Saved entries
Lemma read_frames_spec n c c' fs :
  read_frames n c = (c', fs) -> conn_ok c -> bytes_ok (unread c) -> Forall read_ok (reads (stream c)) ->
  conn_ok c' /\ bytes_ok (unread c') /\ Forall read_ok (reads (stream c')) /\
  unread c = encode_frames fs ++ unread c' /\ Forall (fun f => len f <= U16_MAX) fs.
Proof.
  revert c c' fs. induction n as [|n IH]; intros c c' fs; cbn [read_frames]; [by intros [= <- <-]|].
  intros E Hc Hb Hr. pose proof (try_read_frame_spec c Hc Hb Hr) as H. destruct (try_read_frame c) as [c1 r] eqn:Et.
  destruct (read_frames n c1) as [c2 fs2] eqn:E2. injection E as <- <-. destruct H as (H1 & H2 & H3 & _ & H5).
  destruct (IH _ _ _ E2 H1 H2 H3) as (J1 & J2 & J3 & J4 & J5). split_and!; try done.
  - destruct r as [[f|]|e|]; [destruct H5 as [_ ->]; cbn; by rewrite <- app_assoc, <- J4|..].
    + destruct H5 as [H5 _]. congruence.
    + congruence.
    + done.
  - destruct r as [[f|]|e|]; try done. constructor; [apply H5|done].
Qed.

(** ** Properties *)

(** C13: framing survives any fragmentation of the stream: whatever partial
    writes the sender's kernel makes and however the receiver's kernel cuts
    the bytes, the receiver gets whole frames, each one once and in order,
    from the frames the sender queued, among them every frame reported as
    sent; once all bytes have arrived and no further frame is found, it has
    got all of them.  The queue stays within its limit. *)
Theorem tcp_framing frames ss sr n cs sent cr received :
  accepted ss = [] -> Forall write_ok (writes ss) -> send_frames frames (ConnState_new ss) = (cs, sent) ->
  Forall (fun f => bytes_ok f) frames ->
  Forall write_ok (writes sr) -> Forall read_ok (reads sr) -> read_frames n (ConnState_new sr) = (cr, received) ->
  incoming (reads sr) `prefix_of` accepted (stream cs) ->
  len (waiting (pending_writes cs)) <= MAX_PENDING_WRITE_BYTES /\
  exists committed, sent `sublist_of` committed /\ committed `sublist_of` frames /\
    received `prefix_of` committed /\
    (incoming (reads sr) = output cs -> (try_read_frame cr).2 = Ok None ->
     reads (stream (try_read_frame cr).1) = [] -> received = committed).
Proof.
  intros Ha Hws Es Hf Hwr Hr Er Hpre.
  assert (Hnew : forall s, Forall write_ok (writes s) -> conn_ok (ConnState_new s)) by (intros; by split).
  destruct (send_frames_spec _ _ _ _ Es) as ((_ & _ & Hq) & Hlim & committed & Hout & Hs & Hc & Hl);
    [split_and!; [auto|done..]|].
  rewrite Hlim in Hq. split; [exact Hq|]. exists committed. split_and!; [done..| |].
  all: assert (Hout' : output cs = encode_frames committed) by (rewrite Hout; unfold output; cbn; by rewrite Ha).
  all: assert (Hcb : bytes_ok (output cs)).
  1, 3: rewrite Hout'; apply Forall_concat, Forall_fmap, Forall_forall; intros f Hfc; apply Forall_app; split;
    [apply to_be_bytes_ok|]; rewrite Forall_forall in Hf; eapply Hf, elem_of_sublist; eassumption.
  all: assert (Hu : bytes_ok (unread (ConnState_new sr))) by
    (destruct Hpre as [k Hk]; unfold output in Hcb; rewrite Hk in Hcb; rewrite !Forall_app in Hcb; apply Hcb).
  all: destruct (read_frames_spec _ _ _ _ Er (Hnew _ Hwr) Hu Hr) as (J1 & J2 & J3 & J4 & J5).
  - destruct Hpre as [k Hk]. unfold output in Hout'. rewrite Hk in Hout'.
    change (incoming (reads sr)) with (unread (ConnState_new sr)) in Hout'. rewrite J4, <- !app_assoc in Hout'.
    apply encode_frames_prefix in Hout' as (hs & -> & _); [|done..]. by apply prefix_app_r.
  - intros Hall Hnone Hreads. change (incoming (reads sr)) with (unread (ConnState_new sr)) in Hall.
    rewrite J4, Hout', <- (app_nil_r (unread cr)) in Hall.
    apply encode_frames_prefix in Hall as (hs & -> & Hrest); [|done..]. rewrite app_nil_r in Hrest.
    pose proof (try_read_frame_spec cr J1 J2 J3) as Ht. destruct (try_read_frame cr) as [c' r]. cbn in *. subst r.
    destruct Ht as (_ & _ & _ & _ & Hu' & Hno). destruct hs as [|h hs]; [by rewrite app_nil_r|]. exfalso.
    apply (Hno h (encode_frames hs)); [rewrite Forall_app, Forall_cons in Hl; apply Hl|].
    unfold unread in Hu' at 1. rewrite Hreads in Hu'. cbn in Hu'. rewrite app_nil_r in Hu'. by rewrite Hu', Hrest.
Qed.
(* ===== verification/Ffi.v ===== *)
(** * C ABI ([src/src/ffi.rs])

    One definition per exported function.  A pointer argument is an [option]
    ([None] is null); a call into the host is recorded in [host_calls], and
    the host's answers are functions of that history.  [now] and [clock] are
    the clock readings of a call. *)

From Stdlib Require Import Ascii.
From S2P Require Import Prelude Net PeerState Auth Replay Noise Sessions SessionInv.
From S2P Require Import Std Config Router Engine Scheduler.

Definition HW_CORE_ABI_VERSION : u32 := 3.
Definition ERROR_MESSAGE_CAPACITY : nat := 512.

Module HwStatus.
Inductive t := Ok | InvalidArgument | InvalidState | ConfigError | EngineError | InternalError | Panic.
Definition code (s : t) : Z :=
  match s with
  | Ok => 0 | InvalidArgument => 1 | InvalidState => 2 | ConfigError => 3 | EngineError => 4
  | InternalError => 5 | Panic => 6
  end.
End HwStatus.

(** [c_char] is signed: a byte above 127 becomes negative. *)
Definition as_c_char (b : Z) : Z := if b <? 128 then b else b - 256.

Record HwError := { he_code : Z; he_message : list Z }.
Definition HwError_default : HwError :=
  {| he_code := HwStatus.code HwStatus.Ok; he_message := replicate ERROR_MESSAGE_CAPACITY 0 |}.

Record FfiFailure := Failure { status : HwStatus.t; fmessage : string }.

(** ** Endpoints *)

Record HwEndpoint := { family : u8; he_address : list u8; he_port : u16; scope_id : u32 }.
Definition HwEndpoint_default : HwEndpoint :=
  {| family := 0; he_address := replicate 16 0; he_port := 0; scope_id := 0 |}.

(** [octets()] of an address is its big-endian bytes. *)
Definition endpoint_to_ffi (endpoint : SocketAddr) : HwEndpoint :=
  match endpoint with
  | SA4 ip port => {| family := 4; he_address := to_be_bytes 4 ip ++ replicate 12 0; he_port := port; scope_id := 0 |}
  | SA6 ip port _ scope => {| family := 6; he_address := to_be_bytes 16 ip; he_port := port; scope_id := scope |}
  end.

Definition endpoint_from_ffi (endpoint : HwEndpoint) : outcome FfiFailure SocketAddr :=
  if family endpoint =? 4 then Ok (SA4 (from_be_bytes (take 4 (he_address endpoint))) (he_port endpoint))
  else if family endpoint =? 6
  then Ok (SA6 (from_be_bytes (he_address endpoint)) (he_port endpoint) 0 (scope_id endpoint))
  else Err (Failure HwStatus.InvalidArgument
              ("unsupported endpoint address family: " +:+ of_chars (fmt_dec (family endpoint)))).

(** ** Errors and borrowed arguments *)

(** What a call leaves in the caller's error slot. *)
Definition clear_error (error : option HwError) : option HwError := (fun _ => HwError_default) <$> error.

Definition bytes_of_string (s : string) : list Z := code <$> chars_of s.

Definition write_error (error : option HwError) (failure : FfiFailure) : option HwError :=
  (fun _ =>
     let bytes := bytes_of_string (fmessage failure) in
     let length := Nat.min (length bytes) (ERROR_MESSAGE_CAPACITY - 1) in
     {| he_code := HwStatus.code (status failure);
        he_message := (as_c_char <$> take length bytes) ++ drop length (replicate ERROR_MESSAGE_CAPACITY 0) |})
    <$> error.

(** [guarded_status]: the operation's result, its status, and the error slot. *)
Definition guarded_status {S} (error : option HwError) (r : S * outcome FfiFailure unit)
    : S * HwStatus.t * option HwError :=
  let error := clear_error error in
  match r with
  | (s, Ok _) => (s, HwStatus.Ok, error)
  | (s, Err failure) => (s, status failure, write_error error failure)
  | (s, Panic) =>
      let failure := Failure HwStatus.Panic "Rust core panicked across ABI call" in
      (s, status failure, write_error error failure)
  end.

(** A pointer and a length; the pointer of a nonempty slice gives at least
    [bs_length] readable bytes. *)
Record BorrowedSlice := { bs_pointer : option bytes; bs_length : usize }.

Definition borrowed_bytes (b : BorrowedSlice) (name : string) : outcome FfiFailure bytes :=
  if bs_length b =? 0 then Ok [] else
  match bs_pointer b with
  | None => Err (Failure HwStatus.InvalidArgument (name +:+ " must not be null when length is nonzero"))
  | Some data => Ok (take (Z.to_nat (bs_length b)) data)
  end.

Definition within (lo hi b : Z) : bool := (lo <=? b) && (b <=? hi).

(** The well-formed byte sequences of UTF-8, as [str::from_utf8] accepts them. *)
Fixpoint utf8_valid (l : bytes) : bool :=
  match l with
  | [] => true
  | a :: l =>
      if within 0 127 a then utf8_valid l else
      match l with
      | [] => false
      | b :: l =>
          if within 194 223 a then within 128 191 b && utf8_valid l else
          match l with
          | [] => false
          | c :: l =>
              if within 224 239 a
              then within (if a =? 224 then 160 else 128) (if a =? 237 then 159 else 191) b
                   && within 128 191 c && utf8_valid l
              else
              match l with
              | [] => false
              | d :: l =>
                  within 240 244 a
                  && within (if a =? 240 then 144 else 128) (if a =? 244 then 143 else 191) b
                  && within 128 191 c && within 128 191 d && utf8_valid l
              end
          end
      end
  end.

Definition string_of_bytes (l : bytes) : string := of_chars ((fun b => ascii_of_nat (Z.to_nat b)) <$> l).

Definition from_utf8 (l : bytes) : option string := if utf8_valid l then Some (string_of_bytes l) else None.

Definition borrowed_string (b : BorrowedSlice) (name : string) : outcome FfiFailure string :=
  bytes ← borrowed_bytes b name;
  ok_or (Failure HwStatus.InvalidArgument (name +:+ " is not valid UTF-8")) (from_utf8 bytes).

(** A pointer that must not be null. *)
Definition not_null {A} (message : string) (p : option A) : outcome FfiFailure A :=
  ok_or (Failure HwStatus.InvalidArgument message) p.

(** ** The lifecycle *)

Section Lifecycle.
Context {E : Type}.

Record Lifecycle := { engine : option E; active_calls : usize; stopping : bool }.
Definition Lifecycle_stopped : Lifecycle := {| engine := None; active_calls := 0; stopping := false |}.

(** What each function does while it holds the lifecycle lock. *)
Definition lc_begin (l : Lifecycle) : Lifecycle * outcome FfiFailure E :=
  match engine l with
  | Some e =>
      if stopping l then (l, Err (Failure HwStatus.InvalidState "runtime is not running"))
      else ({| engine := engine l; active_calls := active_calls l + 1; stopping := stopping l |}, Ok e)
  | None => (l, Err (Failure HwStatus.InvalidState "runtime is not running"))
  end.
Definition lc_end (l : Lifecycle) : Lifecycle :=
  {| engine := engine l; active_calls := Z.max 0 (active_calls l - 1); stopping := stopping l |}.
Definition lc_request_stop (l : Lifecycle) : Lifecycle :=
  {| engine := engine l; active_calls := active_calls l; stopping := true |}.
Definition lc_drop_engine (l : Lifecycle) : Lifecycle :=
  {| engine := None; active_calls := active_calls l; stopping := stopping l |}.
Definition lc_end_stop (l : Lifecycle) : Lifecycle :=
  {| engine := engine l; active_calls := active_calls l; stopping := false |}.
Definition lc_start (e : E) (l : Lifecycle) : Lifecycle :=
  {| engine := Some e; active_calls := active_calls l; stopping := stopping l |}.
Definition lc_running (l : Lifecycle) : bool :=
  match engine l with Some _ => negb (stopping l) | None => false end.
End Lifecycle.
Arguments Lifecycle E : clear implicits.

(** ** The runtime *)

Section Runtime.
Context {IN : IpNet} {B64 : Base64} {RS : Resolver} {SN : Snow} {CS : ConfigSource}.

(** [Display] of the error types, generated by thiserror. *)
Class Display := {
  show_load_error : LoadError -> string;
  show_router_error : RouterError -> string;
  show_engine_error : EngineError -> string;
  show_io_error : io_error -> string }.
Context {DS : Display}.

Record HwInterfaceConfig := {
  hi_address : list u8; hi_prefix_length : u8; hi_transport : u8; hi_mtu : u16; hi_listen : HwEndpoint }.

Record HwRouteConfig := {
  hr_network : list u8; hr_prefix_length : u8; route_kind : u8; hr_endpoint : HwEndpoint;
  hr_persistent_keepalive : u16; hr_udp_rebind_after : u16; hr_session_timeout : u64 }.

Record HwPeerStats := {
  hs_tx_bytes : u64; hs_rx_bytes : u64; last_seen_milliseconds_ago : u64; hs_endpoint : HwEndpoint;
  has_last_seen : u8; has_endpoint : u8 }.

(** The calls into the host. *)
Inductive HostCall :=
| CallSend (peer_name : string) (endpoint : HwEndpoint) (frame : bytes)
| CallWrite (peer_name : string) (source : HwEndpoint) (packet : bytes)
| CallHandshake (peer_name : string) (endpoint : HwEndpoint) (role : u8)
| CallRoute (peer_name configured_endpoint : string) (route : HwRouteConfig)
| CallStats (peer_name : string) (stats : HwPeerStats)
| CallRebind (peer_name : string) (silence_milliseconds : u64).

(** A callback that answers: its answer may depend on the calls so far. *)
Abbreviation Answer := (list HostCall -> u8) (only parsing).

Record HwCallbacks := {
  cb_send_transport : option (HostCall -> Answer);
  cb_write_ip_packet : option unit;
  cb_handshake_completed : option unit }.

Record RuntimeCallbacks := {
  send_transport : HostCall -> Answer;
  write_ip_packet : unit;
  handshake_completed : option unit }.

(** [engine_state] is what the engine's [Arc]s point to; the [poisoned] flags
    are those of the two mutexes. *)
Record HwRuntime := {
  rt_config : Config;
  rt_router : Router;
  callbacks : RuntimeCallbacks;
  lifecycle : Lifecycle Engine;
  lifecycle_poisoned : bool;
  scheduler : option EngineScheduler;
  scheduler_poisoned : bool;
  engine_state : EngineState;
  host_calls : list HostCall }.

Definition set_lifecycle (f : Lifecycle Engine -> Lifecycle Engine) (r : HwRuntime) : HwRuntime :=
  {| rt_config := rt_config r; rt_router := rt_router r; callbacks := callbacks r; lifecycle := f (lifecycle r);
     lifecycle_poisoned := lifecycle_poisoned r; scheduler := scheduler r;
     scheduler_poisoned := scheduler_poisoned r; engine_state := engine_state r; host_calls := host_calls r |}.
Definition set_scheduler (s : option EngineScheduler) (r : HwRuntime) : HwRuntime :=
  {| rt_config := rt_config r; rt_router := rt_router r; callbacks := callbacks r; lifecycle := lifecycle r;
     lifecycle_poisoned := lifecycle_poisoned r; scheduler := s;
     scheduler_poisoned := scheduler_poisoned r; engine_state := engine_state r; host_calls := host_calls r |}.
Definition poison_scheduler (r : HwRuntime) : HwRuntime :=
  {| rt_config := rt_config r; rt_router := rt_router r; callbacks := callbacks r; lifecycle := lifecycle r;
     lifecycle_poisoned := lifecycle_poisoned r; scheduler := scheduler r;
     scheduler_poisoned := true; engine_state := engine_state r; host_calls := host_calls r |}.
Definition poison_lifecycle (r : HwRuntime) : HwRuntime :=
  {| rt_config := rt_config r; rt_router := rt_router r; callbacks := callbacks r; lifecycle := lifecycle r;
     lifecycle_poisoned := true; scheduler := scheduler r;
     scheduler_poisoned := scheduler_poisoned r; engine_state := engine_state r; host_calls := host_calls r |}.
Definition set_engine_state (st : EngineState) (r : HwRuntime) : HwRuntime :=
  {| rt_config := rt_config r; rt_router := rt_router r; callbacks := callbacks r; lifecycle := lifecycle r;
     lifecycle_poisoned := lifecycle_poisoned r; scheduler := scheduler r;
     scheduler_poisoned := scheduler_poisoned r; engine_state := st; host_calls := host_calls r |}.
Definition record_call (c : HostCall) (r : HwRuntime) : HwRuntime :=
  {| rt_config := rt_config r; rt_router := rt_router r; callbacks := callbacks r; lifecycle := lifecycle r;
     lifecycle_poisoned := lifecycle_poisoned r; scheduler := scheduler r;
     scheduler_poisoned := scheduler_poisoned r; engine_state := engine_state r;
     host_calls := host_calls r ++ [c] |}.

Abbreviation Op A := (M HwRuntime FfiFailure A) (only parsing).

Definition lifecycle_lock_poisoned : FfiFailure := Failure HwStatus.InternalError "runtime lifecycle lock is poisoned".
Definition scheduler_lock_poisoned : FfiFailure := Failure HwStatus.InternalError "runtime scheduler lock is poisoned".

(** A panic while a guard is held poisons the mutex. *)
Definition holding {A} (poison : HwRuntime -> HwRuntime) (m : Op A) : Op A := fun r =>
  match m r with (r, Panic) => (poison r, Panic) | x => x end.

Definition begin_call : Op Engine := fun r =>
  if lifecycle_poisoned r then (r, Err lifecycle_lock_poisoned) else
  let '(l, res) := lc_begin (lifecycle r) in (set_lifecycle (fun _ => l) r, res).

(** [Drop for RuntimeCall]. *)
Definition end_call (r : HwRuntime) : HwRuntime :=
  if lifecycle_poisoned r then r else set_lifecycle lc_end r.

(** A [RuntimeCall] lives until the function returns, however it returns. *)
Definition with_call {A} (f : Engine -> Op A) : Op A := fun r =>
  match begin_call r with
  | (r, Ok e) => let '(r, res) := f e r in (end_call r, res)
  | (r, Err e) => (r, Err e)
  | (r, Panic) => (r, Panic)
  end.

(** A call of the engine, its error turned into an [EngineError] failure. *)
Definition on_engine {A} (m : M EngineState EngineError A) : Op A := fun r =>
  let '(st, res) := m (engine_state r) in
  (set_engine_state st r, map_err (fun e => Failure HwStatus.EngineError (show_engine_error e)) res).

Work instruction — From the records above, pull every line that carries the word "unit".

Your solution —
Definition guarded_status {S} (error : option HwError) (r : S * outcome FfiFailure unit)
  cb_write_ip_packet : option unit;
  cb_handshake_completed : option unit }.
  write_ip_packet : unit;
  handshake_completed : option unit }.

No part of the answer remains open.